[Record excerpts]
++++
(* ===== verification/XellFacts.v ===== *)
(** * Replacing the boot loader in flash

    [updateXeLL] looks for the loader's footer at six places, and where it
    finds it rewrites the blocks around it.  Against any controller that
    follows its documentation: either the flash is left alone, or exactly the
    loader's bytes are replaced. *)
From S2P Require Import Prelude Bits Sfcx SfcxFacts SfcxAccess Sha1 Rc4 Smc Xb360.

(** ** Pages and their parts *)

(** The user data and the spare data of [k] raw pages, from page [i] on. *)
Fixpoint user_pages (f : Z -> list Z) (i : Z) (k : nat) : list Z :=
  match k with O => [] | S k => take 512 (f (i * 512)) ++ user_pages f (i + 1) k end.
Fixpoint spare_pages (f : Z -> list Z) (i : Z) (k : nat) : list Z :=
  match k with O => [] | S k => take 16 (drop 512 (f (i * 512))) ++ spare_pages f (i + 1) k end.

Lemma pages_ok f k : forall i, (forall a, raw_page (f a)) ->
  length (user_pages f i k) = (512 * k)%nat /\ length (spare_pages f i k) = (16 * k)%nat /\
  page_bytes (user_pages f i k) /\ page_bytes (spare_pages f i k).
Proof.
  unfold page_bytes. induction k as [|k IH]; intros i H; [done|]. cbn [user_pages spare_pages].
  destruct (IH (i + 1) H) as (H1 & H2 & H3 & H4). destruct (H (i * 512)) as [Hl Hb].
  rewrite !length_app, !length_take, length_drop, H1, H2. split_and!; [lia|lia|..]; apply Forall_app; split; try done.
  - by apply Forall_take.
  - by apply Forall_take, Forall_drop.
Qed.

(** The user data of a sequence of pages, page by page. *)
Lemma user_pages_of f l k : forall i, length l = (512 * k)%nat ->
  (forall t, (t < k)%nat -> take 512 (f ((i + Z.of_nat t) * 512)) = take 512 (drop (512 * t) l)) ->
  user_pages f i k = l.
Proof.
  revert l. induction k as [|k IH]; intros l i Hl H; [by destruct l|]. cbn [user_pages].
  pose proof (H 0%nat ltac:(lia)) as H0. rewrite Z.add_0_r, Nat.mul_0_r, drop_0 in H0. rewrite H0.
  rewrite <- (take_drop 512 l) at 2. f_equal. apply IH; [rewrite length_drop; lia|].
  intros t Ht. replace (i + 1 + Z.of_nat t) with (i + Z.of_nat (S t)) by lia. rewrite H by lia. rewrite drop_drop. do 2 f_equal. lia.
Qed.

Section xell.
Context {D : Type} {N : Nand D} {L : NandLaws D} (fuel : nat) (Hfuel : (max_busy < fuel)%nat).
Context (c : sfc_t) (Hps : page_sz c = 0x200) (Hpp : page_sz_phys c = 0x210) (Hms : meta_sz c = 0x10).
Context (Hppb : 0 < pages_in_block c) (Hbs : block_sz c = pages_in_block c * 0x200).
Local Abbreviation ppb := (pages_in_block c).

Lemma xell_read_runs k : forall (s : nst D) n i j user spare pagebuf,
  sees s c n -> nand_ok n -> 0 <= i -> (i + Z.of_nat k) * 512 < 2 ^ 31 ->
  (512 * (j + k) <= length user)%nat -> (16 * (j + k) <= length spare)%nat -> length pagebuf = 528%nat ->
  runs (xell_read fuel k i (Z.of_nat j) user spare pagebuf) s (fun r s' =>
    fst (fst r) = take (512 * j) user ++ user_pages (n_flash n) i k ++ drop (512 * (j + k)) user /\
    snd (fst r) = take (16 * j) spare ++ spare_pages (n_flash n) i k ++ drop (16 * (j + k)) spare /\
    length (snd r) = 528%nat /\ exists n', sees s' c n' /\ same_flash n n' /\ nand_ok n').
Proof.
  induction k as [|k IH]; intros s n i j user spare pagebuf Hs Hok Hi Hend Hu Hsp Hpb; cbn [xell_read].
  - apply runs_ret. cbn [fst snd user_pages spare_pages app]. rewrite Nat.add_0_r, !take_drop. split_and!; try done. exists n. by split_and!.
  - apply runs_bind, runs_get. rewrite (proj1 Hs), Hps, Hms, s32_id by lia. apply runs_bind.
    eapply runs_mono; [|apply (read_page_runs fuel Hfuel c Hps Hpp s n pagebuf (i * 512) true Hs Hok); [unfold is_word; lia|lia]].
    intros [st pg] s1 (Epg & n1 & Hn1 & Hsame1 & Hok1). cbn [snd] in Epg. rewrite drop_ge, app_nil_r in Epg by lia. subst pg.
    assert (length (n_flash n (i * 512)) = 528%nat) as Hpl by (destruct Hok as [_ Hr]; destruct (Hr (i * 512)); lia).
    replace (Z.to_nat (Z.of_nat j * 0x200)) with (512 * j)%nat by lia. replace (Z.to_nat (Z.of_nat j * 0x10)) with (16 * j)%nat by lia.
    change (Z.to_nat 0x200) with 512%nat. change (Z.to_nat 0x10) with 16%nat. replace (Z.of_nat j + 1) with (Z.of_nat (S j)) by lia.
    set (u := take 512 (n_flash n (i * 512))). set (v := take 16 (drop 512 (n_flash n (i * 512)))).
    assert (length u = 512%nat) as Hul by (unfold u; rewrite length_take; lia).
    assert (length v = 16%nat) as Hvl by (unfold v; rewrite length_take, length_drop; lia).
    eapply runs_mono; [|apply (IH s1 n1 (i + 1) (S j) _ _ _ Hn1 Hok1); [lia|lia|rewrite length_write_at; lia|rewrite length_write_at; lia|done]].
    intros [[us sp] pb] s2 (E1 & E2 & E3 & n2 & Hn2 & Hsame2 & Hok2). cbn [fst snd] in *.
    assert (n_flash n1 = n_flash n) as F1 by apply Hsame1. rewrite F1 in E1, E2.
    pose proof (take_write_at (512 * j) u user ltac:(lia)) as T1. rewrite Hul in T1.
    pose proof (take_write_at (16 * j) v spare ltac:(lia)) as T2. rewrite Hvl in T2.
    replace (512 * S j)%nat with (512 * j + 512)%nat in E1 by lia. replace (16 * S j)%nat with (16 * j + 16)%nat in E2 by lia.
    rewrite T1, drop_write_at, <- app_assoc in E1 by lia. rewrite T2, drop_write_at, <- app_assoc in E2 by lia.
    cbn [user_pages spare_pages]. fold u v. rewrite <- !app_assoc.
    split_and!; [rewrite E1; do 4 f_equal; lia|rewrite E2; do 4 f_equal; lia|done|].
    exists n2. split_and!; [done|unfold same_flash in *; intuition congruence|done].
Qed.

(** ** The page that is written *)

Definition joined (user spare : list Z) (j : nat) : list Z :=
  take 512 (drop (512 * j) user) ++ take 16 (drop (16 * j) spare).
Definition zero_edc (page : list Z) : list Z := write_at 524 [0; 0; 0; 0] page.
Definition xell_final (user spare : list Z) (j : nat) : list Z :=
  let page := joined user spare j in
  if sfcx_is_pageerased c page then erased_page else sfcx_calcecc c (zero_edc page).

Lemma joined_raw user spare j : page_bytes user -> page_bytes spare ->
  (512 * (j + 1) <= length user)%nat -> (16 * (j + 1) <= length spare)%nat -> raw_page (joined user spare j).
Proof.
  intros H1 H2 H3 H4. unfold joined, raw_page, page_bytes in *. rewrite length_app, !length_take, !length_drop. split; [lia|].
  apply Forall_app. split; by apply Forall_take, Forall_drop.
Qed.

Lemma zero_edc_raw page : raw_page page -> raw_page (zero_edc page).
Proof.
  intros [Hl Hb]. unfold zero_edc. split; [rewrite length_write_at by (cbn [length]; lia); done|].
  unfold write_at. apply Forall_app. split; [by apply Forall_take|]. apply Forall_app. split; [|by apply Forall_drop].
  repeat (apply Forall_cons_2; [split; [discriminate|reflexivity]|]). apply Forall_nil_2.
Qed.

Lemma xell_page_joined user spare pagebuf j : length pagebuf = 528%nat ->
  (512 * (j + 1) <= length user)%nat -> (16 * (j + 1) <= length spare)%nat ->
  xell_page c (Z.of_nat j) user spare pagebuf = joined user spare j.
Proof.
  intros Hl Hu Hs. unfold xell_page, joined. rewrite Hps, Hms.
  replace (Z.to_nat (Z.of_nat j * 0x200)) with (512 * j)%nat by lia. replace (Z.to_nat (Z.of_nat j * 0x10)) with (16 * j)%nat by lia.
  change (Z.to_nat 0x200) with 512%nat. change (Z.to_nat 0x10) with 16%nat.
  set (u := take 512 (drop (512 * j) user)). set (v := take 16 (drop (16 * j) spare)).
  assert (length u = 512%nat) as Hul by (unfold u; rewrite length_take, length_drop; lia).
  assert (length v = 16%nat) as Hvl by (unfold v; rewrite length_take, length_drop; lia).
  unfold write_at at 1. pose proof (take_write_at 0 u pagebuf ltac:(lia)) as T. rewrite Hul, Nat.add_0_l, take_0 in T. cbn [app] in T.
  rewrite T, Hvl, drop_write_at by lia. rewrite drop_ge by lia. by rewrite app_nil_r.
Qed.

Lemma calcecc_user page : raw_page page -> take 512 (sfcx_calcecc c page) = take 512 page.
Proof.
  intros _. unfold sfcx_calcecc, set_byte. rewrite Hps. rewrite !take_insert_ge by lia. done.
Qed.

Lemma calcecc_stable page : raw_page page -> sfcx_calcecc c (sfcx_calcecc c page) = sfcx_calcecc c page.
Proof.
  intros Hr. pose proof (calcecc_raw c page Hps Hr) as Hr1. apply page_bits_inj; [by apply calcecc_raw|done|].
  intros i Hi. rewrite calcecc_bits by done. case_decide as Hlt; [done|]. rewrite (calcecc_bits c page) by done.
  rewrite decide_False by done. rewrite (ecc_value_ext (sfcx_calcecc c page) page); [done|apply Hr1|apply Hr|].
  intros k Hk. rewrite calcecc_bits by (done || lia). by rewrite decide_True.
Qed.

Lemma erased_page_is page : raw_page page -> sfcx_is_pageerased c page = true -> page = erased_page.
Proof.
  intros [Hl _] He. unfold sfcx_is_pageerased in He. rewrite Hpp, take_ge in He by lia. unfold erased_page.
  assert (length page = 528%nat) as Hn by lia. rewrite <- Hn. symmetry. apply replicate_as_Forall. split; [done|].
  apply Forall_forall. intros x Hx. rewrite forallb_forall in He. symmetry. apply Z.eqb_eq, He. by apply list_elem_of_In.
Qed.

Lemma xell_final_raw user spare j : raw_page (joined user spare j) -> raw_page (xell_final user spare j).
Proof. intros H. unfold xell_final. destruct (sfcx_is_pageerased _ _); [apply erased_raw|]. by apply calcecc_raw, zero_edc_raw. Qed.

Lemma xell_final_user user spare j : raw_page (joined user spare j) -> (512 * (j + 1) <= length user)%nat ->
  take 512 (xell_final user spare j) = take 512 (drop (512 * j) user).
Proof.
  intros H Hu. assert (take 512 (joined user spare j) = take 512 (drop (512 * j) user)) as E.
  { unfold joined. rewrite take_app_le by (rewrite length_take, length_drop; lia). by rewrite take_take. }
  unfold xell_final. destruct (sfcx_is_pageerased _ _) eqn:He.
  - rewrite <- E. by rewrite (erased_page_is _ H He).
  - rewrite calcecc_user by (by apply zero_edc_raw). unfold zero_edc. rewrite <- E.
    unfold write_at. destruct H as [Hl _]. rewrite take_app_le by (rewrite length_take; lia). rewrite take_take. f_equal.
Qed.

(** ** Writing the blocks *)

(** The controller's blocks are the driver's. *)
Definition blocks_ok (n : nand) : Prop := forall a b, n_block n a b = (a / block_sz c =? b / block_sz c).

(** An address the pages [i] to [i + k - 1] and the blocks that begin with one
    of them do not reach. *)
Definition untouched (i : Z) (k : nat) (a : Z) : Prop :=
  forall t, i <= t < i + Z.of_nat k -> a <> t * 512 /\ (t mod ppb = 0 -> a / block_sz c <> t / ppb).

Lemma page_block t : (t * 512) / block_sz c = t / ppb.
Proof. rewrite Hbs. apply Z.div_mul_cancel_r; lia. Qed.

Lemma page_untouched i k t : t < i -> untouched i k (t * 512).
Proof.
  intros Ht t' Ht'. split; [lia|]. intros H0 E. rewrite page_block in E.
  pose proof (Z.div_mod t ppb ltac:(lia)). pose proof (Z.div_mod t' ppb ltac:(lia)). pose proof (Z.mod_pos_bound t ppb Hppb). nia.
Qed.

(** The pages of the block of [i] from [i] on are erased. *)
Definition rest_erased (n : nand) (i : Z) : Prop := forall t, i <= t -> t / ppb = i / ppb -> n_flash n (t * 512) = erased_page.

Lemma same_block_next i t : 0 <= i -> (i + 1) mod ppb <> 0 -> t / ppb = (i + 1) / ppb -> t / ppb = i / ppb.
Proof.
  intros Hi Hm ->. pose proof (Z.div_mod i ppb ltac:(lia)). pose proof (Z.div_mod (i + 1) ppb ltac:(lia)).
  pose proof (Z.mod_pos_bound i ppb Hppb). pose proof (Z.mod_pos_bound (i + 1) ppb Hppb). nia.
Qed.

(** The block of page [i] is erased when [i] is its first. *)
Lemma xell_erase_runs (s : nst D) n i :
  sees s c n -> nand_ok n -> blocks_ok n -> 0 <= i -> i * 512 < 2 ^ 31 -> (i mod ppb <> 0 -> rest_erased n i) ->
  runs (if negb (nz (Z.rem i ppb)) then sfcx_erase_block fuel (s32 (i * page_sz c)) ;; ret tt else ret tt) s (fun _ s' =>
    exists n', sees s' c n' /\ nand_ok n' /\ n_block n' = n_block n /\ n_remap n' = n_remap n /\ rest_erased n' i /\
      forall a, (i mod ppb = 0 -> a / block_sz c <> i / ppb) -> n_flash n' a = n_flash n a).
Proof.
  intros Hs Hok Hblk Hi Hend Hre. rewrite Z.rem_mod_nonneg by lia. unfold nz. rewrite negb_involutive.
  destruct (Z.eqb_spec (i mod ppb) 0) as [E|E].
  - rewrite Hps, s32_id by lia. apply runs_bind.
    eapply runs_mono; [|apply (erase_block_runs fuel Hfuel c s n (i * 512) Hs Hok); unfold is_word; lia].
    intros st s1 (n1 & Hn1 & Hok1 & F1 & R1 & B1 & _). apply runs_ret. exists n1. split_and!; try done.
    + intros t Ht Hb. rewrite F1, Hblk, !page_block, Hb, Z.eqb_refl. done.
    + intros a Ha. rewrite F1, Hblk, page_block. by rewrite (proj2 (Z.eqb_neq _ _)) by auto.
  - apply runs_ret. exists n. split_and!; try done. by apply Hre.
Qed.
++++
[Problem statement]
Find the line with "intros Hi Hm" in the data above. Restate it and all later lines word for word, ending with the last line.

[Task response]
  intros Hi Hm ->. pose proof (Z.div_mod i ppb ltac:(lia)). pose proof (Z.div_mod (i + 1) ppb ltac:(lia)).
  pose proof (Z.mod_pos_bound i ppb Hppb). pose proof (Z.mod_pos_bound (i + 1) ppb Hppb). nia.
Qed.

(** The block of page [i] is erased when [i] is its first. *)
Lemma xell_erase_runs (s : nst D) n i :
  sees s c n -> nand_ok n -> blocks_ok n -> 0 <= i -> i * 512 < 2 ^ 31 -> (i mod ppb <> 0 -> rest_erased n i) ->
  runs (if negb (nz (Z.rem i ppb)) then sfcx_erase_block fuel (s32 (i * page_sz c)) ;; ret tt else ret tt) s (fun _ s' =>
    exists n', sees s' c n' /\ nand_ok n' /\ n_block n' = n_block n /\ n_remap n' = n_remap n /\ rest_erased n' i /\
      forall a, (i mod ppb = 0 -> a / block_sz c <> i / ppb) -> n_flash n' a = n_flash n a).
Proof.
  intros Hs Hok Hblk Hi Hend Hre. rewrite Z.rem_mod_nonneg by lia. unfold nz. rewrite negb_involutive.
  destruct (Z.eqb_spec (i mod ppb) 0) as [E|E].
  - rewrite Hps, s32_id by lia. apply runs_bind.
    eapply runs_mono; [|apply (erase_block_runs fuel Hfuel c s n (i * 512) Hs Hok); unfold is_word; lia].
    intros st s1 (n1 & Hn1 & Hok1 & F1 & R1 & B1 & _). apply runs_ret. exists n1. split_and!; try done.
    + intros t Ht Hb. rewrite F1, Hblk, !page_block, Hb, Z.eqb_refl. done.
    + intros a Ha. rewrite F1, Hblk, page_block. by rewrite (proj2 (Z.eqb_neq _ _)) by auto.
  - apply runs_ret. exists n. split_and!; try done. by apply Hre.
Qed.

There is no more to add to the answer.